(Collected data entries)
:::::

(* ===== verification/Unicode.v ===== *)
(** Rust strings: a [String] is its list of Unicode scalar values, with the UTF-8
    and UTF-16 conversions of the standard library that the KLV codecs call
    ([str::as_bytes], [str::from_utf8], [str::encode_utf16], [String::from_utf16]). *)
From Stdlib Require Import ZArith Lia Bool.
From stdpp Require Import base list list_numbers.
From S2P Require Import Prelude.

Module Unicode.

(** ** Scalar values *)

Definition scalar (c : Z) : Prop := 0 <= c < 0xD800 \/ 0xE000 <= c < 0x110000.
Definition str_ok (s : list Z) : Prop := Forall scalar s.

(** ** UTF-8 *)

Definition utf8_char (c : Z) : list Z :=
  if c <? 0x80 then [c]
  else if c <? 0x800 then [0xC0 + c / 64; 0x80 + c mod 64]
  else if c <? 0x10000 then [0xE0 + c / 4096; 0x80 + (c / 64) mod 64; 0x80 + c mod 64]
  else [0xF0 + c / 262144; 0x80 + (c / 4096) mod 64; 0x80 + (c / 64) mod 64; 0x80 + c mod 64].

(** [s.as_bytes()]; [s.len()] is its length. *)
Definition as_bytes (s : list Z) : list Z := flat_map utf8_char s.

Definition cont (b : Z) : bool := (0x80 <=? b) && (b <=? 0xBF).

(** The second byte of a three- or four-byte form: no overlong form, no surrogate,
    nothing above U+10FFFF. *)
Definition second3 (b0 b1 : Z) : bool :=
  cont b1 && implb (b0 =? 0xE0) (0xA0 <=? b1) && implb (b0 =? 0xED) (b1 <=? 0x9F).
Definition second4 (b0 b1 : Z) : bool :=
  cont b1 && implb (b0 =? 0xF0) (0x90 <=? b1) && implb (b0 =? 0xF4) (b1 <=? 0x8F).

(** [str::from_utf8(b)] *)
Fixpoint from_utf8 (b : list Z) : option (list Z) :=
  match b with
  | [] => Some []
  | b0 :: r =>
      if b0 <? 0x80 then cons b0 <$> from_utf8 r
      else if (0xC2 <=? b0) && (b0 <=? 0xDF) then
        match r with
        | b1 :: r => if cont b1 then cons ((b0 - 0xC0) * 64 + (b1 - 0x80)) <$> from_utf8 r else None
        | _ => None
        end
      else if (0xE0 <=? b0) && (b0 <=? 0xEF) then
        match r with
        | b1 :: b2 :: r =>
            if second3 b0 b1 && cont b2
            then cons ((b0 - 0xE0) * 4096 + (b1 - 0x80) * 64 + (b2 - 0x80)) <$> from_utf8 r else None
        | _ => None
        end
      else if (0xF0 <=? b0) && (b0 <=? 0xF4) then
        match r with
        | b1 :: b2 :: b3 :: r =>
            if second4 b0 b1 && cont b2 && cont b3
            then cons ((b0 - 0xF0) * 262144 + (b1 - 0x80) * 4096 + (b2 - 0x80) * 64 + (b3 - 0x80)) <$> from_utf8 r
            else None
        | _ => None
        end
      else None
  end.

(** ** UTF-16 *)

Definition utf16_char (c : Z) : list Z :=
  if c <? 0x10000 then [c] else [0xD800 + (c - 0x10000) / 1024; 0xDC00 + (c - 0x10000) mod 1024].

(** [s.encode_utf16()] *)
Definition encode_utf16 (s : list Z) : list Z := flat_map utf16_char s.

(** [String::from_utf16(units)] *)
Fixpoint from_utf16 (u : list Z) : option (list Z) :=
  match u with
  | [] => Some []
  | a :: r =>
      if (a <? 0xD800) || (0xDFFF <? a) then cons a <$> from_utf16 r
      else if a <? 0xDC00 then
        match r with
        | b :: r =>
            if (0xDC00 <=? b) && (b <=? 0xDFFF)
            then cons (0x10000 + (a - 0xD800) * 1024 + (b - 0xDC00)) <$> from_utf16 r else None
        | [] => None
        end
      else None
  end.

(** ** Round trips *)

Ltac cmp_true := repeat match goal with
  | |- context [?a <? ?b] => first
      [ rewrite (proj2 (Z.ltb_lt a b)) by (first [lia | dlia]) | rewrite (proj2 (Z.ltb_ge a b)) by (first [lia | dlia]) ]
  | |- context [?a <=? ?b] => first
      [ rewrite (proj2 (Z.leb_le a b)) by (first [lia | dlia]) | rewrite (proj2 (Z.leb_gt a b)) by (first [lia | dlia]) ]
  end; cbn [andb orb implb].

Lemma implb_true (a b : bool) : (a = true -> b = true) -> implb a b = true.
Proof. destruct a, b; simpl; auto. Qed.

Lemma from_utf8_char c r : scalar c -> from_utf8 (utf8_char c ++ r) = cons c <$> from_utf8 r.
Proof.
  intros Hc. unfold scalar in Hc. unfold utf8_char.
  destruct (c <? 0x80) eqn:E1; b2p; [cbn [app from_utf8]; by cmp_true|].
  destruct (c <? 0x800) eqn:E2; b2p.
  { cbn [app from_utf8]. unfold cont. cmp_true. do 2 f_equal. dlia. }
  destruct (c <? 0x10000) eqn:E3; b2p; cbn [app from_utf8].
  - cmp_true. unfold second3, cont. cmp_true. rewrite implb_true, implb_true.
    + cbn [andb]. cmp_true. do 2 f_equal. dlia.
    + intros He. b2p. apply Z.leb_le. dlia.
    + intros He. b2p. apply Z.leb_le. dlia.
  - cmp_true. unfold second4, cont. cmp_true. rewrite implb_true, implb_true.
    + cbn [andb]. cmp_true. do 2 f_equal. dlia.
    + intros He. b2p. apply Z.leb_le. dlia.
    + intros He. b2p. apply Z.leb_le. dlia.
Qed.

Lemma from_utf8_as_bytes s : str_ok s -> from_utf8 (as_bytes s) = Some s.
Proof.
  induction 1 as [|c s Hc _ IH]; [done|]. cbn [as_bytes flat_map]. fold (as_bytes s).
  by rewrite from_utf8_char, IH.
Qed.

Lemma from_utf16_char c r : scalar c -> from_utf16 (utf16_char c ++ r) = cons c <$> from_utf16 r.
Proof.
  intros Hc. unfold scalar in Hc. unfold utf16_char. destruct (c <? 0x10000) eqn:E1; b2p; cbn [app from_utf16].
  - destruct Hc as [Hc|Hc]; [|rewrite (proj2 (Z.ltb_ge c 0xD800)) by lia]; cbn [orb]; by cmp_true.
  - cmp_true. do 2 f_equal. dlia.
Qed.

Lemma from_utf16_encode s : str_ok s -> from_utf16 (encode_utf16 s) = Some s.
Proof.
  induction 1 as [|c s Hc _ IH]; [done|]. cbn [encode_utf16 flat_map]. fold (encode_utf16 s).
  by rewrite from_utf16_char, IH.
Qed.

(** ** What the decoders accept *)

Lemma utf8_char_bytes c : scalar c -> bytes (utf8_char c).
Proof.
  intros Hc. unfold scalar in Hc. unfold utf8_char. repeat ifs; b2p;
    repeat (apply Forall_cons; split); unfold byte; try constructor; first [lia | dlia].
Qed.

Lemma as_bytes_bytes s : str_ok s -> bytes (as_bytes s).
Proof.
  induction 1 as [|c s Hc _ IH]; [constructor|]. cbn [as_bytes flat_map]. fold (as_bytes s).
  rewrite bytes_app. split; [by apply utf8_char_bytes|done].
Qed.

Definition unit16 (u : Z) : Prop := 0 <= u < 65536.

Lemma encode_utf16_units s : str_ok s -> Forall unit16 (encode_utf16 s).
Proof.
  induction 1 as [|c s Hc _ IH]; [constructor|]. cbn [encode_utf16 flat_map]. fold (encode_utf16 s).
  apply Forall_app. split; [|done]. unfold scalar in Hc. unfold utf16_char. ifs; b2p;
    repeat (apply Forall_cons; split); unfold unit16; try constructor; first [lia | dlia].
Qed.

Lemma implb_leb x k a b : implb (x =? k) (a <=? b) = true -> x = k -> a <= b.
Proof. intros H ->. rewrite Z.eqb_refl in H. by apply Z.leb_le. Qed.

Ltac implb_facts := repeat match goal with
  | H : implb (_ =? _) (_ <=? _) = true |- _ => pose proof (implb_leb _ _ _ _ H); clear H
  end.

(** A decoded string is a string, and its bytes are the input. *)
Lemma from_utf8_sound n : forall b s, (length b <= n)%nat -> bytes b -> from_utf8 b = Some s ->
  str_ok s /\ as_bytes s = b.
Proof.
  induction n as [|n IH]; intros b s Hn Hb Hs.
  { destruct b; [|simpl in Hn; lia]. injection Hs as <-. split; [constructor|done]. }
  assert (Hstep : forall c r pre, b = pre ++ r -> pre <> [] -> scalar c -> utf8_char c = pre ->
    cons c <$> from_utf8 r = Some s -> str_ok s /\ as_bytes s = b).
  { intros c r pre -> Hne Hc Hu Hr. apply fmap_Some in Hr as (s' & Hr & ->). apply bytes_app in Hb as [_ Hb].
    destruct (IH r s') as [Ho He]; [|done|done|].
    { rewrite length_app in Hn. destruct pre; [done|]. simpl in Hn. lia. }
    split; [by constructor|]. cbn [as_bytes flat_map]. fold (as_bytes s'). by rewrite Hu, He. }
  destruct b as [|b0 r]; [injection Hs as <-; split; [constructor|done]|].
  apply Forall_cons in Hb as [H0 Hb]. unfold byte in H0. cbn [from_utf8] in Hs.
  destruct (b0 <? 0x80) eqn:E0; b2p.
  { apply (Hstep b0 r [b0]); try done; [left; lia|]. unfold utf8_char. by cmp_true. }
  destruct ((0xC2 <=? b0) && _) eqn:E1.
  { destruct r as [|b1 r]; [done|]. unfold cont in Hs. revert Hs. ifs; [|done]. b2p.
    apply (Hstep _ r [b0; b1]); try done; [left; lia|]. unfold utf8_char. cmp_true. repeat f_equal; dlia. }
  destruct ((0xE0 <=? b0) && _) eqn:E2.
  { destruct r as [|b1 [|b2 r]]; [done..|]. unfold second3, cont in Hs. revert Hs. ifs; [|done]. b2p.
    implb_facts.
    apply (Hstep _ r [b0; b1; b2]); try done; [unfold scalar; lia|].
    unfold utf8_char. cmp_true. repeat f_equal; dlia. }
  destruct ((0xF0 <=? b0) && _) eqn:E3; [|done].
  destruct r as [|b1 [|b2 [|b3 r]]]; [done..|]. unfold second4, cont in Hs. revert Hs. ifs; [|done]. b2p.
  implb_facts.
  apply (Hstep _ r [b0; b1; b2; b3]); try done; [unfold scalar; lia|].
  unfold utf8_char. cmp_true. repeat f_equal; dlia.
Qed.

Lemma from_utf16_sound n : forall u s, (length u <= n)%nat -> Forall unit16 u -> from_utf16 u = Some s ->
  str_ok s /\ encode_utf16 s = u.
Proof.
  induction n as [|n IH]; intros u s Hn Hu Hs.
  { destruct u; [|simpl in Hn; lia]. injection Hs as <-. split; [constructor|done]. }
  destruct u as [|a r]; [injection Hs as <-; split; [constructor|done]|]. apply Forall_cons in Hu as [Ha Hu].
  unfold unit16 in Ha. cbn [from_utf16] in Hs. simpl in Hn.
  destruct ((a <? 0xD800) || _) eqn:E0.
  { apply fmap_Some in Hs as (s' & Hs & ->). destruct (IH r s') as [Ho He]; [lia|done..|].
    split; [constructor; [unfold scalar; b2p; destruct E0; b2p; lia|done]|].
    cbn [encode_utf16 flat_map]. fold (encode_utf16 s'). unfold utf16_char. cmp_true. by rewrite He. }
  b2p. destruct (a <? 0xDC00) eqn:E1; [|done]. destruct r as [|b r]; [done|]. apply Forall_cons in Hu as [Hb Hu].
  revert Hs. ifs; [|done]. intros Hs. b2p. apply fmap_Some in Hs as (s' & Hs & ->). simpl in Hn.
  destruct (IH r s') as [Ho He]; [lia|done..|]. split; [constructor; [unfold scalar; lia|done]|].
  cbn [encode_utf16 flat_map]. fold (encode_utf16 s'). unfold utf16_char. cmp_true. rewrite He. cbn [app].
  repeat f_equal; dlia.
Qed.

End Unicode.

:::::

→ **TASK DIRECTIONS**:
Of the lines above, output exactly those from the line bearing "(** Rust strings: a" through the line bearing "From Stdlib Require Import ZArith Lia Bool.", inclusive.

→ **COMPLETED TASK**:
(** Rust strings: a [String] is its list of Unicode scalar values, with the UTF-8
    and UTF-16 conversions of the standard library that the KLV codecs call
    ([str::as_bytes], [str::from_utf8], [str::encode_utf16], [String::from_utf16]). *)
From Stdlib Require Import ZArith Lia Bool.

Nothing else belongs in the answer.